### SUPPLIED DATA
(** The same message again, with other content and as history. *)
Definition admit_again : admission :=
  {| ad_event := with_payload greeting [("body", JStr "changed")]; ad_native := Some greeting_ref;
     ad_provenance := "history"; ad_suppress_routing := false; ad_attachment := None;
     ad_limits := None; ad_deadline := None |}.

Definition later : list content_op :=
  [CClaim 20 "worker-1" 5 100; CComplete "e1" "worker-1" 40].

Lemma admission_idempotent_witness :
  let c2 := cexec digest loads later admitted_db in
  exists r', admit_ingress digest admit_again 50 c2 = (Ok r', c2) /\ ar_created r' = false /\
    ar_event_id r' = "e1".
Proof.
  refine (admission_idempotent digest loads admit_greeting admit_again 10 50 empty_cdb
    {| ar_event_id := "e1"; ar_created := true; ar_provenance := "live"; ar_work_status := WPending;
       ar_attachment := Some {| af_retained := true; af_content_ref := Some (content_ref_of digest "data");
                                af_size_bytes := Some 4; af_reason := None |} |}
    admitted_db later (empty_content_ok digest) _ _ _ _); vm_compute; reflexivity.
Defined.

(** The second attachment would exceed the quota of five bytes. *)
Definition admit_over (id data : string) : admission :=
  {| ad_event := {| ev_columns := {| ev_event_id := id; ev_event_kind := MESSAGE_CREATED;
          ev_schema_version := 1; ev_timestamp := 5; ev_source_adapter := "mesh";
          ev_source_transport_id := "node-1"; ev_source_channel_id := Some "0";
          ev_parent_event_id := None; ev_lineage := []; ev_depth := 0; ev_trace_id := None;
          ev_root_event_id := None; ev_conversation_id := None |};
       ev_relations := []; ev_payload := ev_payload greeting; ev_metadata := ev_metadata greeting;
       ev_source_native_ref := None |};
     ad_native := None; ad_provenance := "live"; ad_suppress_routing := false;
     ad_attachment := Some data;
     ad_limits := Some {| max_attachment_bytes := 8; max_retained_bytes := 5 |};
     ad_deadline := None |}.

Definition two_uploads : list content_op := [CAdmit (admit_over "e2" "abcd") 10; CAdmit (admit_over "e3" "efgh") 11].

Lemma retention_quota_witness :
  retained_bytes (cexec digest loads two_uploads empty_cdb) = 4 /\
  retained_bytes (cexec digest loads two_uploads empty_cdb) <= 5.
Proof.
  split; [vm_compute; reflexivity|].
  apply (retention_quota digest loads 5 two_uploads); [lia|]. repeat constructor; vm_compute; discriminate.
Defined.

Definition claim_run : result exc (list WorkRow) * cdb := claim_ingress_work 20 "worker-1" 5 100 admitted_db.

Definition claimed_greeting : WorkRow :=
  claim_work 20 120 "worker-1" (new_work "e1" "live" WPending 10).

Lemma ingress_claim_exclusive_witness :
  let c2 := cexec digest loads [CClaim 50 "worker-2" 5 100; CRelease "e1" "worker-2" "x" 60] claim_run.2 in
  find_work c2 "e1" = Some claimed_greeting /\
  (forall now' worker' limit' lease' rows' c3, now' < 120 ->
     claim_ingress_work now' worker' limit' lease' c2 = (Ok rows', c3) ->
     "e1" ∉ wk_event_id <$> rows').
Proof.
  assert (content_ok digest admitted_db) as Hok
    by (apply (cexec_ok digest loads [CAdmit admit_greeting 10]), empty_content_ok).
  assert (claim_run = (Ok [claimed_greeting], claim_run.2)) as Hrun by (vm_compute; reflexivity).
  destruct (ingress_claim_exclusive digest loads 20 "worker-1" 5 100 admitted_db [claimed_greeting]
    claim_run.2 claimed_greeting
    [CClaim 50 "worker-2" 5 100; CRelease "e1" "worker-2" "x" 60] Hok Hrun) as (v & Hv & _ & Hf & Hex & _).
  - by apply list_elem_of_singleton.
  - repeat constructor. simpl. by intros _.
  - split; [|exact Hex]. vm_compute in Hv. injection Hv as <-. exact Hf.
Defined.

End IngressExamples.
Lemma hold_closed_evolves c c' id consumer :
  content_evolves c c' -> hold_closed c id consumer -> hold_closed c' id consumer.
Proof.
  intros Hev (g & Hg & He & Hc & Ho).
  destruct (list_evolves_elem _ _ _ g (ce_grants _ _ Hev) Hg) as (g' & Hg' & Hgg).
  rewrite (ge_closed _ _ Hgg Ho) in Hg'. by exists g.
Qed.

Lemma hold_closed_steps c c' id consumer :
  rtc (content_step sha256) c c' -> hold_closed c id consumer -> hold_closed c' id consumer.
Proof. intros H. apply hold_closed_evolves. by eapply content_steps_evolves. Qed.

(** One grant per event and consumer: a closed one is the one found. *)
Lemma hold_closed_only c id consumer g :
  content_ok sha256 c -> hold_closed c id consumer -> g ∈ grants c -> gr_event_id g = id ->
  gr_consumer g = consumer -> grant_open g = false.
Proof.
  intros Hok (g' & Hg' & He & Hc & Ho) Hg He2 Hc2.
  assert (g = g') as ->; [|done].
  eapply (NoDup_fmap_inj_on (fun g => (gr_event_id g, gr_consumer g))); [apply (ok_grants_unique _ _ Hok)|done..|].
  congruence.
Qed.

Lemma hold_closed_not_live c id consumer now :
  content_ok sha256 c -> hold_closed c id consumer -> grant_live c id consumer now = false.
Proof.
  intros Hok Hc. unfold grant_live. case_match; [|done]. apply andb_false_iff. left.
  apply not_true_iff_false. rewrite existsb_exists. intros (g & Hg%list_elem_of_In & Hb).
  breflect. destruct Hb as [[[[He Hcs] Ho] _] _].
  by rewrite (hold_closed_only _ _ _ _ Hok Hc Hg He Hcs) in Ho.
Qed.
(* ===== verification/IngressWorker.v ===== *)
(** * The ingress worker

    [src/src/medre/core/ingress/worker.py]: one claim cycle ([run_once]), the
    loop around it ([_run]), the retry budget and the worker's counters.  What
    asyncio decides is an argument: for every turn of the loop an oracle gives
    the clock readings, the operations other tasks ran while the event was
    being processed (the lease heartbeat included), how the processing ended,
    and whether the stop signal was seen.  Task handles and the grace period of [stop]
    are not modelled. *)

From S2P Require Import Prelude.
From S2P Require Import Json.
From S2P Require Import DeliveryState.
From S2P Require Import Delivery.
From S2P Require Import Store.
From S2P Require Import Outbox.
From S2P Require Import OutboxProofs.
From S2P Require Import Attachments.
From S2P Require Import Events.
From S2P Require Import ContentStore.
From S2P Require Import Ingress.
From S2P Require Import IngressProofs.
From S2P Require Import ContentGrants.
From S2P Require Import ContentSteps.
From S2P Require Import ContentSafety.
From S2P Require Import IngressSafety.

Open Scope string_scope.
Open Scope list_scope.
Open Scope Z_scope.

(** ** Configuration and state *)

Record worker_config : Set := {
  wc_batch_size : Z;
  wc_lease_us : Z;
  wc_max_attempts : Z;
  wc_worker_id : string
}.

(** The checks of [__init__]. *)
Definition worker_config_init (k : worker_config) : result exc worker_config :=
  if wc_lease_us k <=? 0 then Raise (ValueError "lease_seconds must be positive")
  else if wc_batch_size k <=? 0 then Raise (ValueError "batch_size must be positive")
  else if wc_max_attempts k <=? 0 then Raise (ValueError "max_attempts must be positive")
  else Ok k.

Record worker_state : Set := {
  ws_processed : Z;
  ws_failures : Z;
  ws_lost_leases : Z;
  ws_terminal_failures : Z;
  ws_deferrals : Z;
  ws_deferred_this_cycle : bool
}.

Definition worker_start : worker_state :=
  {| ws_processed := 0; ws_failures := 0; ws_lost_leases := 0; ws_terminal_failures := 0;
     ws_deferrals := 0; ws_deferred_this_cycle := false |}.

Definition bump (processed failures lost terminal deferrals : Z) (w : worker_state) : worker_state :=
  {| ws_processed := ws_processed w + processed; ws_failures := ws_failures w + failures;
     ws_lost_leases := ws_lost_leases w + lost;
     ws_terminal_failures := ws_terminal_failures w + terminal;
     ws_deferrals := ws_deferrals w + deferrals;
     ws_deferred_this_cycle := ws_deferred_this_cycle w |}.

Definition set_deferred (b : bool) (w : worker_state) : worker_state :=
  {| ws_processed := ws_processed w; ws_failures := ws_failures w;
     ws_lost_leases := ws_lost_leases w; ws_terminal_failures := ws_terminal_failures w;
     ws_deferrals := ws_deferrals w; ws_deferred_this_cycle := b |}.

(** How [_process_with_lease] ends. *)
Inductive processing : Set :=
| Routed | LeaseLost | DeferredWork (error : string) | Crashed (error : string) | CancelledTask.

(** One turn of the loop. *)
Record turn : Type := {
  tn_stopped : bool;
  tn_claim_at : instant;
  tn_meanwhile : list content_op;
  tn_outcome : processing;
  tn_finish_at : instant;
  tn_stopped_after : bool
}.

(** How a turn leaves the loop. *)
Inductive turn_end : Set := Continue | Break | Propagate (e : option exc).

Definition counted (b : bool) : Z := if b then 1 else 0.

Section worker.
Context (sha256 : string -> string) (json_loads : string -> option json) (k : worker_config).

(** The body of [try] ... [else] after the processing ended: the owner's
    statement and the counters. *)
Definition settle_item (item : WorkRow) (t : turn) (w : worker_state) (c : cdb)
    : result (option exc) Z * worker_state * cdb :=
  let id := wk_event_id item in
  let me := wc_worker_id k in
  let now := tn_finish_at t in
  match tn_outcome t with
  | CancelledTask => (Raise None, w, c)
  | LeaseLost => (Ok 0, bump 0 1 1 0 0 w, c)
  | DeferredWork error =>
      match defer_ingress_work id me error now c with
      | (Ok changed, c') => (Ok 0, bump 0 0 (counted (negb changed)) 0 1 w, c')
      | (Raise e, c') => (Raise (Some e), bump 0 0 0 0 1 w, c')
      end
  | Crashed error =>
      if wc_max_attempts k <=? wk_attempts item then
        match fail_ingress_work id me error now c with
        | (Ok changed, c') =>
            (Ok 0, bump 0 1 (counted (negb changed)) (counted changed) 0 w, c')
        | (Raise e, c') => (Raise (Some e), bump 0 1 0 0 0 w, c')
        end
      else
        match release_ingress_work id me error now c with
        | (Ok changed, c') => (Ok 0, bump 0 1 (counted (negb changed)) 0 0 w, c')
        | (Raise e, c') => (Raise (Some e), bump 0 1 0 0 0 w, c')
        end
  | Routed =>
      match complete_ingress_work id me now c with
      | (Ok changed, c') =>
          (Ok (counted changed), bump (counted changed) 0 (counted (negb changed)) 0 0 w, c')
      | (Raise e, c') => (Raise (Some e), w, c')
      end
  end.

Definition is_deferred (p : processing) : bool :=
  match p with DeferredWork _ => true | _ => false end.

### WHAT YOU SHOULD DO
From the first line of the material above down to the line with "exists r', admit_ingress", output each line exactly; include both of those lines and add no others.

### RESPONSE AREA
(** The same message again, with other content and as history. *)
Definition admit_again : admission :=
  {| ad_event := with_payload greeting [("body", JStr "changed")]; ad_native := Some greeting_ref;
     ad_provenance := "history"; ad_suppress_routing := false; ad_attachment := None;
     ad_limits := None; ad_deadline := None |}.

Definition later : list content_op :=
  [CClaim 20 "worker-1" 5 100; CComplete "e1" "worker-1" 40].

Lemma admission_idempotent_witness :
  let c2 := cexec digest loads later admitted_db in
  exists r', admit_ingress digest admit_again 50 c2 = (Ok r', c2) /\ ar_created r' = false /\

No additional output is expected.